Magic items were neat. I remember all the characters having a Thread Weaving skill to bond to the item - you could keep that if you want to. I’m sure you could do that stuff with magic items and not worry too much. I remember having to do quests to “unlock” the item’s magic and Weave Threads to them - cool stuff.

So, yeah, mostly color stuff in interesting EarthDawn ways is my solution I guess. Huh. Or get Torchbearer and hack it.

I do not know if this conversation is still alive, or the project is still going on? This interest me, because I find that the fluff, metaphysics and background story of EarthDawn is simply one of the most inspiring of the high-fantasy genre… and it’s the only happy post-apocalyptic setting that I know!

Here is how I see things…

  1. Each discipline got a skill (of the named discipline), and there’ s a OB to achieve some things… like emotional magic. Wind Catcher would be a, say, OB 4 Air Sailor power.
  2. A character must achieve a Rank (“Circle”) to gain accesses to some talents… So, some talents are just available to the PC who achieves those Ranks… there is 5 of them, right? Acolyte, Journeyman, Warden… I don’t remember exactly…
  3. You gain access to these Ranks by playing the game, achieving missions, etc… The Ranks are narratives rewards for playing the game…
  4. Using Talents would drain Karma, which could be ruled as some sort of Ressources (can be taxed and thus recovered with Karma Ritual…)… Say, you test Karma each time the Discipline Test is equal to the Talent OB or lower (when you succeed more, you don’t get taxed…). The OB could be 1 + Margin of failure…

… how would that work? So you are not obligated to convert every talents from the previous edition, only the ones that you need… Could be harder | more difficult to burn the first LP and the different races | stock though…

The conversation is long dead, but that’s never stopped interesting ideas.

Thinking on it now, and with little knowledge of Earthdawn, perhaps the ideal system would be something like skill songs and spell songs for everyone? You could easily allow a couple of skill per character to be magical an open-ended with magical flavor. Sprinkle in some spell songs for the more overtly and necessarily magical stuff and you’re good.

You could make Circle into a reputation or affiliation. It only comes in three gradations then, but it has system meaning. Or even just have it as a series of traits that evolve normally during trait votes. Set up the criteria for “circling up” and then vote on when and whether characters have met them. It still is an obvious prosthesis on the BW rules, but at least it’s workable and still close to the original.

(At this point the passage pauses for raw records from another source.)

(** Witness of C6 (as the code has it): the model that is returned
    comes from an entry with the method and with an identifier. *)
Lemma gemini_ListModels_keeps_generateContent_entries_witness :
  exists e,
    (exists method,
        In method (Gemini.SupportedGenerationMethods e)
        /\ EqualFold (TrimSpace method) "generateContent" = true)
    /\ TrimPrefix (TrimSpace (Gemini.EntryName e)) "models/"
       = "gemini-2.0-flash".
Proof.
  assert (Hok : fst (Gemini.ListModels geminiClient
                       (start [reply 200 "200 OK" geminiCatalog]))
                = Ok [{| ID := "gemini-2.0-flash";
                         DisplayName := "Gemini 2.0 Flash" |}])
    by (vm_compute; reflexivity).
  destruct (gemini_ListModels_keeps_generateContent_entries
              geminiClient (start [reply 200 "200 OK" geminiCatalog])
              _ Hok)
    as [req [r [_ [_ H]]]].
  destruct (proj1 (H _) (or_introl eq_refl)) as [e [_ [Hm [_ He]]]].
  exists e. split; [exact Hm|]. injection He as He _. now symmetry.
Defined.

(** The claim C7 fails: without an API key the failure for the model
    models/ is the configuration error. *)
Lemma gemini_Ask_reports_missing_key_first :
  TrimPrefix (TrimSpace (ReqModel (question "models/" false))) "models/" = ""
  /\ Gemini.Ask geminiWithoutKey (question "models/" false) (start [])
     = (Err "GEMINI_API_KEY not configured", start []).
Proof. split; vm_compute; reflexivity. Defined.

(** Witness of C7 (as the code has it): the route of
    models/gemini-2.0-flash. *)
Lemma gemini_Ask_normalizes_model_id_witness :
  let n := start [reply 200 "200 OK" generateReply] in
  exists q rest,
    sent (snd (Gemini.Ask geminiClient
                 (question "models/gemini-2.0-flash" true) n))
    = (sent n ++ q :: rest)%list
    /\ Forall
         (fun q' =>
            URL q' = "https://generativelanguage.googleapis.com/v1beta"
                     ++ "/models/gemini-2.0-flash:generateContent")
         (q :: rest).
Proof.
  intro n.
  apply (proj2 (proj2 (gemini_Ask_normalizes_model_id geminiClient
                         (question "models/gemini-2.0-flash" true) n)));
    try (vm_compute; discriminate).
  reflexivity.
Defined.

(** Witness of C9: a reply of status 404. *)
Lemma doJSON_classifies_response_witness :
  let req := {| Method := "GET"; URL := "http://127.0.0.1:11434/api/tags";
                Hdr := []; Body := None |} in
  doJSON req None (Some {| Ollama.Models := [] |})
    (start [reply 404 "404 Not Found" "missing"])
  = ((Some {| Ollama.Models := [] |},
      Some ("provider returned 404 Not Found: " ++ truncate "missing" 700)),
     {| server := []; sent := [req] |}).
Proof.
  intro req.
  apply (proj1 (doJSON_classifies_response req None
                  (Some {| Ollama.Models := [] |})
                  (start [reply 404 "404 Not Found" "missing"])
                  {| StatusCode := 404; Status := "404 Not Found";
                     RespBody := "missing" |} [] eq_refl)).
  vm_compute. discriminate.
Defined.

(** The claim C10 fails: a client that requires no key sends the auth
    header that its static headers hold. *)
Lemma openai_static_auth_header_is_sent :
  RequireAPIKey customSettings = false
  /\ exists q,
       sent (snd (OpenAICompatible.Ask customClient (question "m" false)
                    (start [reply 200 "200 OK" chatReply]))) = [q]
       /\ Header_Get (OpenAICompatible.authHeader customClient) (Hdr q)
          = Some "Bearer static-token".
Proof.
  split; [reflexivity|]. eexists. split; vm_compute; reflexivity.
Defined.

(** Witness of C10 (as the code has it): the key of the options has no
    effect on the custom provider. *)
Lemma openai_auth_header_only_for_required_key_witness :
  OpenAICompatible.Ask customClient (question "m" false)
    (start [reply 200 "200 OK" chatReply])
  = OpenAICompatible.Ask
      (OpenAICompatible.newOpenAICompatibleClient customSettings
         {| APIKey := ""; BaseURL := BaseURL customOptions;
            Headers := Headers customOptions |})
      (question "m" false) (start [reply 200 "200 OK" chatReply]).
Proof.
  exact (proj2 (proj2 (proj1 (openai_auth_header_only_for_required_key
                                customSettings customOptions) eq_refl))
           (question "m" false) (start [reply 200 "200 OK" chatReply])).
Defined.
End Examples.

Is there a compelling need to include karma and tax it? You could just have “you’ve exhausted your supply of magical power” as a consequence of failure on using a magical skill and avoid making a new system. Or just use tax as in Practical Magic.

I still ponder it. Since the initial post I’ve run a little Torchbearer which has given me even more of a taste for BW. And Earthdawn still needs a new engine. If I have actual progress I will post it here.